**DATASET ENTRIES**

Definition select_a : text := c "SELECT a FROM t".
(** The first pool loses its connection under SELECT; the second works. *)
Definition losing_env : answers_of RunE := λ B call t,
  match call in RunE B return B with
  | DbTypeOf _ => Some Postgres
  | DbTypeOfPool _ => Some Postgres
  | GetPool _ _ _ => Ok (if existsb reconnected t then "new" else "old")%string
  | ReconnectPool _ _ _ => Ok "new"%string
  | RemovePool _ => ()
  | ClosePool _ _ => Ok ()
  | LookupPool _ => Some PostgresPool
  | ReadOnlyConfig _ => None
  | SetPoolKey _ _ => ()
  | TouchPool _ => ()
  | BeginActivity _ => ()
  | EndActivity _ => ()
  | IsCanceled => false
  | DoExecute key _ sql _ _ _ =>
      if String.eqb key "old" && text_eqb sql select_a then Err (c "connection closed") else Ok (rowless_result 0 0)
  | TerminateBackends _ _ => Ok ()
  | PgDropDatabase _ _ _ => Ok (rowless_result 0 0)
  | InTransaction _ _ _ _ _ => Ok (rowless_result 0 0)
  | LockClient _ => Ok ()
  | UnlockClient _ => ()
  | PoolIsCurrent _ _ => true
  | SqlServerBatch _ _ _ _ => Ok []
  | MysqlCheckout _ => Ok 0
  | ApplySessionTimeout _ _ _ => Ok ()
  | ApplyCatalog _ _ _ _ => Ok ()
  | MysqlStatement _ _ _ _ => Ok []
  | AgentBatch _ _ _ _ _ => Ok (rowless_result 0 0)
  | SqlForContext _ sql _ => sql
  | DetachAgent _ _ _ => ()
  | Elapsed => 0%N
  | Report _ => ()
  end.
Definition no_drops : DropParser := {| parse_drops _ := None |}.
Definition transaction_script : text := c "BEGIN; INSERT INTO t VALUES (1); SELECT a FROM t; COMMIT".

(** The SELECT of a transaction is sent again on a new connection after the
    old one was lost, and the script goes on there: COMMIT has nothing to commit,
    the INSERT is lost, and all four statements are reported as successful. *)
Theorem lost_transaction_reported_done :
  let '(r, t) := run losing_env (@execute_multi_core_with_options_for_client_and_progress ascii_case wordless_tokenizer digit_printer
    no_drops "db" (c "app") transaction_script None false QueryExecutionOptions_default false) [] in
  executed t = [(c "old", c "BEGIN", true); (c "old", c "INSERT INTO t VALUES (1)", true); (c "old", select_a, false);
                (c "new", select_a, true); (c "new", c "COMMIT", true)]
  ∧ ∃ results, r = Ok results ∧ List.length results = 4 ∧ Forall (λ x, execution_error x = false) results.
Proof.
  set (p := execute_multi_core_with_options_for_client_and_progress _ _ _ _ _ _ _).
  assert (H1 : executed (run losing_env p []).2 = [(c "old", c "BEGIN", true); (c "old", c "INSERT INTO t VALUES (1)", true);
    (c "old", select_a, false); (c "new", select_a, true); (c "new", c "COMMIT", true)]) by (vm_compute; reflexivity).
  assert (H2 : (run losing_env p []).1 = Ok ((λ i, success_with_index (rowless_result 0 0) i) <$> [0; 1; 2; 3])) by (vm_compute; reflexivity).
  destruct (run losing_env p []) as [r t]. simpl in H1, H2. split; [done|]. subst r. eexists. split_and!; [done|done|by repeat constructor].
Qed.

(** ** SQL Server *)

Definition sqlserver_env : answers_of RunE := λ B call t,
  match call in RunE B return B with
  | LookupPool _ => Some (SqlServerPool 0)
  | call => losing_env _ call t
  end.
Definition in_transaction : QueryExecutionOptions := mk_options None None None None None None None None (Some true) false Standard.

(** A script for which one transaction was asked is one batch without BEGIN on SQL
    Server: the option is not looked at. *)
Lemma sqlserver_ignores_use_transaction :
  sends (run sqlserver_env (@execute_multi_core_with_options_for_client_and_progress ascii_case wordless_tokenizer digit_printer
    no_drops "db" (c "app") (c "INSERT INTO t VALUES (1); INSERT INTO u VALUES (1)") None false in_transaction false) []).2
  = [(c "INSERT INTO t VALUES (1); INSERT INTO u VALUES (1)", Ok [])].
Proof. vm_compute. reflexivity. Qed.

**PROBLEM**
Using the records above, restate word for word the lines from the one with "ApplyCatalog _ _ _ _ => Ok ()" through the one with "Definition in_transaction : QueryExecutionOptions", both included.

**RESPONSE AREA**
  | ApplyCatalog _ _ _ _ => Ok ()
  | MysqlStatement _ _ _ _ => Ok []
  | AgentBatch _ _ _ _ _ => Ok (rowless_result 0 0)
  | SqlForContext _ sql _ => sql
  | DetachAgent _ _ _ => ()
  | Elapsed => 0%N
  | Report _ => ()
  end.
Definition no_drops : DropParser := {| parse_drops _ := None |}.
Definition transaction_script : text := c "BEGIN; INSERT INTO t VALUES (1); SELECT a FROM t; COMMIT".

(** The SELECT of a transaction is sent again on a new connection after the
    old one was lost, and the script goes on there: COMMIT has nothing to commit,
    the INSERT is lost, and all four statements are reported as successful. *)
Theorem lost_transaction_reported_done :
  let '(r, t) := run losing_env (@execute_multi_core_with_options_for_client_and_progress ascii_case wordless_tokenizer digit_printer
    no_drops "db" (c "app") transaction_script None false QueryExecutionOptions_default false) [] in
  executed t = [(c "old", c "BEGIN", true); (c "old", c "INSERT INTO t VALUES (1)", true); (c "old", select_a, false);
                (c "new", select_a, true); (c "new", c "COMMIT", true)]
  ∧ ∃ results, r = Ok results ∧ List.length results = 4 ∧ Forall (λ x, execution_error x = false) results.
Proof.
  set (p := execute_multi_core_with_options_for_client_and_progress _ _ _ _ _ _ _).
  assert (H1 : executed (run losing_env p []).2 = [(c "old", c "BEGIN", true); (c "old", c "INSERT INTO t VALUES (1)", true);
    (c "old", select_a, false); (c "new", select_a, true); (c "new", c "COMMIT", true)]) by (vm_compute; reflexivity).
  assert (H2 : (run losing_env p []).1 = Ok ((λ i, success_with_index (rowless_result 0 0) i) <$> [0; 1; 2; 3])) by (vm_compute; reflexivity).
  destruct (run losing_env p []) as [r t]. simpl in H1, H2. split; [done|]. subst r. eexists. split_and!; [done|done|by repeat constructor].
Qed.

(** ** SQL Server *)

Definition sqlserver_env : answers_of RunE := λ B call t,
  match call in RunE B return B with
  | LookupPool _ => Some (SqlServerPool 0)
  | call => losing_env _ call t
  end.
Definition in_transaction : QueryExecutionOptions := mk_options None None None None None None None None (Some true) false Standard.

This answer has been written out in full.